■ Source records:
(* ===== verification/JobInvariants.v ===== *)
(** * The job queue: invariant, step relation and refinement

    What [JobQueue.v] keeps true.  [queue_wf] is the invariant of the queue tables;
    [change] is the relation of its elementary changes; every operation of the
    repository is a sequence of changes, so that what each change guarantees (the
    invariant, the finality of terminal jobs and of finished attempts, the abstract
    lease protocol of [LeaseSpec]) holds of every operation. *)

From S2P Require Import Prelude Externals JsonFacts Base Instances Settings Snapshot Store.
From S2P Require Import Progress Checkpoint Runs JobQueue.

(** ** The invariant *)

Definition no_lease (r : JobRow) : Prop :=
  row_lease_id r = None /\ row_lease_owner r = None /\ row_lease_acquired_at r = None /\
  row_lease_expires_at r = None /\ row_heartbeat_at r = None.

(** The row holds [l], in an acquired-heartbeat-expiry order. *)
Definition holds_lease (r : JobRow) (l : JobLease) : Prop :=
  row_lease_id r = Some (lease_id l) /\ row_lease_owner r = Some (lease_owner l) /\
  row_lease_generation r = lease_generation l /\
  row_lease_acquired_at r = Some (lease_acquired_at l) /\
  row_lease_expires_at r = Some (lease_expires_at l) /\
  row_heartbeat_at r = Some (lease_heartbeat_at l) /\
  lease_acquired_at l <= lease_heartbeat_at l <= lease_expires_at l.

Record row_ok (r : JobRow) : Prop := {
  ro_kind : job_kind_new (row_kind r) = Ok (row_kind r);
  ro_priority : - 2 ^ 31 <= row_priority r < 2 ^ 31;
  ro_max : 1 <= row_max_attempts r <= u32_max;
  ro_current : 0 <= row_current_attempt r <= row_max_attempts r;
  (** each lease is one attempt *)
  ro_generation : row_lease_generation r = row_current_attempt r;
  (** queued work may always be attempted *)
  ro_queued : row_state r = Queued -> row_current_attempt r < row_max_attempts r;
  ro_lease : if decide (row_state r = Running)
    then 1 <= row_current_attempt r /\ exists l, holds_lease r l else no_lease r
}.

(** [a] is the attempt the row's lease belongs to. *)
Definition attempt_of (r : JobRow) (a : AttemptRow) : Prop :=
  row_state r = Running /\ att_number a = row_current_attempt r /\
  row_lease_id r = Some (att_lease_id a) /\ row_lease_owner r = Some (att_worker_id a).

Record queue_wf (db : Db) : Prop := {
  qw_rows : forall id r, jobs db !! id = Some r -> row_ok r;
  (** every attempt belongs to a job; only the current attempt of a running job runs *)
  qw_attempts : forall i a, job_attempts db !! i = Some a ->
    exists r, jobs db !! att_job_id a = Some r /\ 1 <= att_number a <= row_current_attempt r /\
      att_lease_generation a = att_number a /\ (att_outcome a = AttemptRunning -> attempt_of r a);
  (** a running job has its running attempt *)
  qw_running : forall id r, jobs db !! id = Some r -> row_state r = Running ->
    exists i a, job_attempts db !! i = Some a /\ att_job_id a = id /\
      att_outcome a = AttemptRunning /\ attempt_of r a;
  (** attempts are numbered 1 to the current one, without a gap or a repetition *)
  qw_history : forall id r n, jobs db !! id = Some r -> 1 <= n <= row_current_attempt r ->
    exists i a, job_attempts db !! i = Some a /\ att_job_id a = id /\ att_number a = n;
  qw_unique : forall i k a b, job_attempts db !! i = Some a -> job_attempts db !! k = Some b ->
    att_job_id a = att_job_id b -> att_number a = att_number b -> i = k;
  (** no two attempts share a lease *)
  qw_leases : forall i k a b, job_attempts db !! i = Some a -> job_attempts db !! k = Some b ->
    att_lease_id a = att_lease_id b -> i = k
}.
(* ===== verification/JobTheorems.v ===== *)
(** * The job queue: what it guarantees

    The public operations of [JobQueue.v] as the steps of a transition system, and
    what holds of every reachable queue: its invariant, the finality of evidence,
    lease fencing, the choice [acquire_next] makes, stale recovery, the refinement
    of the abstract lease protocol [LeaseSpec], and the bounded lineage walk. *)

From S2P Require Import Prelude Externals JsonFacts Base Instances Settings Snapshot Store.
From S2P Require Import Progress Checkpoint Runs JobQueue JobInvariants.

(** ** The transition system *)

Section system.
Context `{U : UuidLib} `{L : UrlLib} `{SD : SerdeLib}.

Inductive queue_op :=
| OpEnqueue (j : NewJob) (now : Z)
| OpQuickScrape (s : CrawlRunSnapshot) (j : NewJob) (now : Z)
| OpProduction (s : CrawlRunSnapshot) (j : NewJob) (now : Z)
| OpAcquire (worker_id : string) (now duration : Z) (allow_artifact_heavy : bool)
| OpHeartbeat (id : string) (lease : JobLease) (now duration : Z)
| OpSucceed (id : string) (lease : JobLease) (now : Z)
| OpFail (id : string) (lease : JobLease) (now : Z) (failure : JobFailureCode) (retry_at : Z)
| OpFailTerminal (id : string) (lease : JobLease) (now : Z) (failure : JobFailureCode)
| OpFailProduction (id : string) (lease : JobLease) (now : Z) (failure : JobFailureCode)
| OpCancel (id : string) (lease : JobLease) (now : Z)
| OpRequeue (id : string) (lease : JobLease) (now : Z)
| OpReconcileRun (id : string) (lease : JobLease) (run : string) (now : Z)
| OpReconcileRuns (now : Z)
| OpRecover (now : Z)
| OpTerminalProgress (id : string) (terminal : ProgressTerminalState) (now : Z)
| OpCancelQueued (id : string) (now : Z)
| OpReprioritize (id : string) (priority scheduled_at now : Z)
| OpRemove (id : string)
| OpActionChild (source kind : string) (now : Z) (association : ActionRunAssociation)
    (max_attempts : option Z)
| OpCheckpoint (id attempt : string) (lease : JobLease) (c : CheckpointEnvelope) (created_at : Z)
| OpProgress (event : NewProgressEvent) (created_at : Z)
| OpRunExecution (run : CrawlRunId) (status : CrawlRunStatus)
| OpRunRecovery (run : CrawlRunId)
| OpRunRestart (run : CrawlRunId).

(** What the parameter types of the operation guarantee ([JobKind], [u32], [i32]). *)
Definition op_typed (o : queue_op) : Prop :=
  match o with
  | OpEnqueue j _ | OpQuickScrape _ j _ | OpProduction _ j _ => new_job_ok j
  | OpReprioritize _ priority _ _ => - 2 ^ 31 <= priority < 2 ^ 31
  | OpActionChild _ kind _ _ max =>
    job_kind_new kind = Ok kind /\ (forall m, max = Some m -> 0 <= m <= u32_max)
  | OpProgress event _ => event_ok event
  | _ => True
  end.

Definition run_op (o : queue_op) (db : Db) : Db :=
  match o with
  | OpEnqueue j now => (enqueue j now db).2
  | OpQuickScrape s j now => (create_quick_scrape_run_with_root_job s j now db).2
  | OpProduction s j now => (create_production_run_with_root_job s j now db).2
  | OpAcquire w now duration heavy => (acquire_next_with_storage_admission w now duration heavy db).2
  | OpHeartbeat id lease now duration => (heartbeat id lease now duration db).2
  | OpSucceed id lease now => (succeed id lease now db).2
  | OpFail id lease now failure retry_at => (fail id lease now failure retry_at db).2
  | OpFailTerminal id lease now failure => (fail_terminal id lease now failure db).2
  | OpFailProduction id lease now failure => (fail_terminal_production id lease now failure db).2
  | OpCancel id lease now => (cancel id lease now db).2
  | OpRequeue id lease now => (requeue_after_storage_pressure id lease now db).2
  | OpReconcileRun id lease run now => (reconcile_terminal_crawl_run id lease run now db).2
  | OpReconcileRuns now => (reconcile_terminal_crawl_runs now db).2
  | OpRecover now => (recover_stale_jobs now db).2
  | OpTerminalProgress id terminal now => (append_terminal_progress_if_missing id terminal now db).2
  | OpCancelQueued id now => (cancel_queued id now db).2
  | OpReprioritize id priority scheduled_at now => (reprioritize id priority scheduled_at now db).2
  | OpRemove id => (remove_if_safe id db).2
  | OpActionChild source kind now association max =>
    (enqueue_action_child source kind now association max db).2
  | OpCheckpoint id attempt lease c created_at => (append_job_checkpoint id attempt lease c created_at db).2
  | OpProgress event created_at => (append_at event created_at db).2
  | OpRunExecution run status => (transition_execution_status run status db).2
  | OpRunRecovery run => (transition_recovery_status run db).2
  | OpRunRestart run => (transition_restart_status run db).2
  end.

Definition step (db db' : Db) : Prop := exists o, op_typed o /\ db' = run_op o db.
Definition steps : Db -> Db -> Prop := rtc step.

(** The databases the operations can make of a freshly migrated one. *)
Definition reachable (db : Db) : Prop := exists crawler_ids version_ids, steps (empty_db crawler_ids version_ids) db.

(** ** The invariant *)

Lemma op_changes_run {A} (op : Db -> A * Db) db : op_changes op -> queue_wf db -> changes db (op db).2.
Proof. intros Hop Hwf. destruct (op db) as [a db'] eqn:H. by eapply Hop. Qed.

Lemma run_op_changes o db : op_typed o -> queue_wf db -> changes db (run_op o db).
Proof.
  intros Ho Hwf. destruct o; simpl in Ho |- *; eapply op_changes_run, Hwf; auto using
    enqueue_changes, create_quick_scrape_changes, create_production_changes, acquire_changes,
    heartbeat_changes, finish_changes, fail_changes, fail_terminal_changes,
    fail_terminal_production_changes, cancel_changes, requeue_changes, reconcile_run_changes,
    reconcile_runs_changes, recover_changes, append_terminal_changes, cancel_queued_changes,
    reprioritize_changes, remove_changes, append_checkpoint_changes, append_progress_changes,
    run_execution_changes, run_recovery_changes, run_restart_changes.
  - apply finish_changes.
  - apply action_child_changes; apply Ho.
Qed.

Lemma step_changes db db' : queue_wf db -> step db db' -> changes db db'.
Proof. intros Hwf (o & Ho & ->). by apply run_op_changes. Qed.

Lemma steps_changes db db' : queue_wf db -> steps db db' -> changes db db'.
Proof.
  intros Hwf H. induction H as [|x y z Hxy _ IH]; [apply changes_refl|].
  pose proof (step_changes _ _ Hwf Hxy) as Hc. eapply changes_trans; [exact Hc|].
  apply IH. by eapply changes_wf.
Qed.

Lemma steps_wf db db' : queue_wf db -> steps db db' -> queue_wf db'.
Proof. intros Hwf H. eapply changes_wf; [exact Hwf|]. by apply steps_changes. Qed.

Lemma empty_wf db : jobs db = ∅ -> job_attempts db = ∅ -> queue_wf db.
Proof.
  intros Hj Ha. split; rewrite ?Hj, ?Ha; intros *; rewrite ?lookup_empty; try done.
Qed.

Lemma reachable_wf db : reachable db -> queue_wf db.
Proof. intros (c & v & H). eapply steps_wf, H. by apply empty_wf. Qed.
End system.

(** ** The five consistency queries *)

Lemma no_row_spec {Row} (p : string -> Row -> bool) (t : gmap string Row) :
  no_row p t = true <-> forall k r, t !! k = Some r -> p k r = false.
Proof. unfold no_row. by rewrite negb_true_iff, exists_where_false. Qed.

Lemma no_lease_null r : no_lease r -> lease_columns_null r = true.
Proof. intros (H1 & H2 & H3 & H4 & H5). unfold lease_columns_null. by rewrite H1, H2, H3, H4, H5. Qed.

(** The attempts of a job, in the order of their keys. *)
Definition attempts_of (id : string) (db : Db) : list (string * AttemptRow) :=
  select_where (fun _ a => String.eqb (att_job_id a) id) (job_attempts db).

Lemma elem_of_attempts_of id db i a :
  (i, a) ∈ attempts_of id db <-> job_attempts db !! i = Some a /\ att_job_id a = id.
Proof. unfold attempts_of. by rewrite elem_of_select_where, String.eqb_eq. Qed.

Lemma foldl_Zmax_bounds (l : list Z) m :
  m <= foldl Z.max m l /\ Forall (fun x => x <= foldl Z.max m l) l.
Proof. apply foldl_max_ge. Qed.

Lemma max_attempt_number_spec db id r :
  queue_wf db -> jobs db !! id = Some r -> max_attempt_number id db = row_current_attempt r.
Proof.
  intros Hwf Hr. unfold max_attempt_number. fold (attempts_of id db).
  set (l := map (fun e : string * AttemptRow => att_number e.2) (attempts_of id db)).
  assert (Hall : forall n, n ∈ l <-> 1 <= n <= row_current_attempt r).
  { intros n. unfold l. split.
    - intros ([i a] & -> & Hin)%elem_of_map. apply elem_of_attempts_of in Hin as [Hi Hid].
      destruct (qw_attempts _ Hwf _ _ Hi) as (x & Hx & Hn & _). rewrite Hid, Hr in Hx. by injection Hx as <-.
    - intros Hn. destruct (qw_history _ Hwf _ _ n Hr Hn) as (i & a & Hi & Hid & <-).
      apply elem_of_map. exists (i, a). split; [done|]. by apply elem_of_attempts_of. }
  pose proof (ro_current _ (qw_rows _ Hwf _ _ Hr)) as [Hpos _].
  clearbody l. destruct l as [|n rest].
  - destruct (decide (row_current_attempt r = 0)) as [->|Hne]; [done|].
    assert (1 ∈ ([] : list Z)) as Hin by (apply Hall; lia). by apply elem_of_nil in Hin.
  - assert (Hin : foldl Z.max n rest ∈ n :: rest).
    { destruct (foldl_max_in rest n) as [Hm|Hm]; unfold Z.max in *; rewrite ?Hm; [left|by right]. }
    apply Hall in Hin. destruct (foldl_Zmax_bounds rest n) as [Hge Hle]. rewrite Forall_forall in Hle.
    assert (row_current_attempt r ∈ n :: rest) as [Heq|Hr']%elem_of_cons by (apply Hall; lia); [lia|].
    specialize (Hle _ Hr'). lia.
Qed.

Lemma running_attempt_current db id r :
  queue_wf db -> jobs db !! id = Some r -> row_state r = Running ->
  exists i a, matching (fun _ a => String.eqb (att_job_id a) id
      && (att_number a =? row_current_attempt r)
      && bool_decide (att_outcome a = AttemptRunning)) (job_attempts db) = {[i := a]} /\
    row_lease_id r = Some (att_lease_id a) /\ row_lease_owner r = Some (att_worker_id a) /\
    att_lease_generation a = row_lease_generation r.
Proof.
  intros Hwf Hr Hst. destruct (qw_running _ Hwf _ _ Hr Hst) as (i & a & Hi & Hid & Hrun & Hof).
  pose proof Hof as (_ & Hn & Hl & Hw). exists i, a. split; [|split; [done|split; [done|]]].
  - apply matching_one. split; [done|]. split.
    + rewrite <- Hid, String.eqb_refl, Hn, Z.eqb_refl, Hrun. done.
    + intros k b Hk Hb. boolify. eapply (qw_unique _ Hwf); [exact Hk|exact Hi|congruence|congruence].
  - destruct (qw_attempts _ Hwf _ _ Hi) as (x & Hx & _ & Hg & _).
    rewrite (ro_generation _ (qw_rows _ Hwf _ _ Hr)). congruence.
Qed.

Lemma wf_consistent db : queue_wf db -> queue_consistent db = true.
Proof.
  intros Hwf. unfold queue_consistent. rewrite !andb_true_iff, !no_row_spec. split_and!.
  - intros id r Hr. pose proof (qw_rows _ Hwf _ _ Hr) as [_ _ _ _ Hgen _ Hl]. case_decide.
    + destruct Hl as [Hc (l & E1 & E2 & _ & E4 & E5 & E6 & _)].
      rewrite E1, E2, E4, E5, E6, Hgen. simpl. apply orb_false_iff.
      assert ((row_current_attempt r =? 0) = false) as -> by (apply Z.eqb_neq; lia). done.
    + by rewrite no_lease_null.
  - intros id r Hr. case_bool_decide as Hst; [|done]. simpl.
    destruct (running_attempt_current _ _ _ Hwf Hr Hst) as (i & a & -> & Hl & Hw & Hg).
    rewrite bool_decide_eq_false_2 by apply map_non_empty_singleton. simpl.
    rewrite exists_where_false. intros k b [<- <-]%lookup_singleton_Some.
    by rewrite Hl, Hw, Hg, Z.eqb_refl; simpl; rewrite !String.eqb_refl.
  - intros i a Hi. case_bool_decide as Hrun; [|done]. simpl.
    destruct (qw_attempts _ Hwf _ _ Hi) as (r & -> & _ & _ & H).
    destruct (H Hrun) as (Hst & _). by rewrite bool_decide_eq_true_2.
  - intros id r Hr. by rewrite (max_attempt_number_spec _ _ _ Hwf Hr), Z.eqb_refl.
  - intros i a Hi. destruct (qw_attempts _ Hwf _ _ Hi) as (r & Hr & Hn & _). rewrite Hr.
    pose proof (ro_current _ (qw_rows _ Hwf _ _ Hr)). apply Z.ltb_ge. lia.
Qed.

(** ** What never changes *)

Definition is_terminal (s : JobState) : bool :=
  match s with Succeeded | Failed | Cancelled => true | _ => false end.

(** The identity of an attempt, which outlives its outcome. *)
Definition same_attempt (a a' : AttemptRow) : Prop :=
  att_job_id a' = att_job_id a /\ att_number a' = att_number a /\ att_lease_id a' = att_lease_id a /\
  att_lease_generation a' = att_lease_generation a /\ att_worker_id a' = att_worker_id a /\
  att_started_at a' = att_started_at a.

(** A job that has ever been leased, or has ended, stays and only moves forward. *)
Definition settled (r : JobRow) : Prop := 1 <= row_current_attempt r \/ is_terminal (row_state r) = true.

■ Aim of the task: Retype exactly, and only, the lines above from the one where "Lemma max_attempt_number_spec db" occurs up to and including the one where "- assert (Hin" occurs.

■ Answer to this exercise:
Lemma max_attempt_number_spec db id r :
  queue_wf db -> jobs db !! id = Some r -> max_attempt_number id db = row_current_attempt r.
Proof.
  intros Hwf Hr. unfold max_attempt_number. fold (attempts_of id db).
  set (l := map (fun e : string * AttemptRow => att_number e.2) (attempts_of id db)).
  assert (Hall : forall n, n ∈ l <-> 1 <= n <= row_current_attempt r).
  { intros n. unfold l. split.
    - intros ([i a] & -> & Hin)%elem_of_map. apply elem_of_attempts_of in Hin as [Hi Hid].
      destruct (qw_attempts _ Hwf _ _ Hi) as (x & Hx & Hn & _). rewrite Hid, Hr in Hx. by injection Hx as <-.
    - intros Hn. destruct (qw_history _ Hwf _ _ n Hr Hn) as (i & a & Hi & Hid & <-).
      apply elem_of_map. exists (i, a). split; [done|]. by apply elem_of_attempts_of. }
  pose proof (ro_current _ (qw_rows _ Hwf _ _ Hr)) as [Hpos _].
  clearbody l. destruct l as [|n rest].
  - destruct (decide (row_current_attempt r = 0)) as [->|Hne]; [done|].
    assert (1 ∈ ([] : list Z)) as Hin by (apply Hall; lia). by apply elem_of_nil in Hin.
  - assert (Hin : foldl Z.max n rest ∈ n :: rest).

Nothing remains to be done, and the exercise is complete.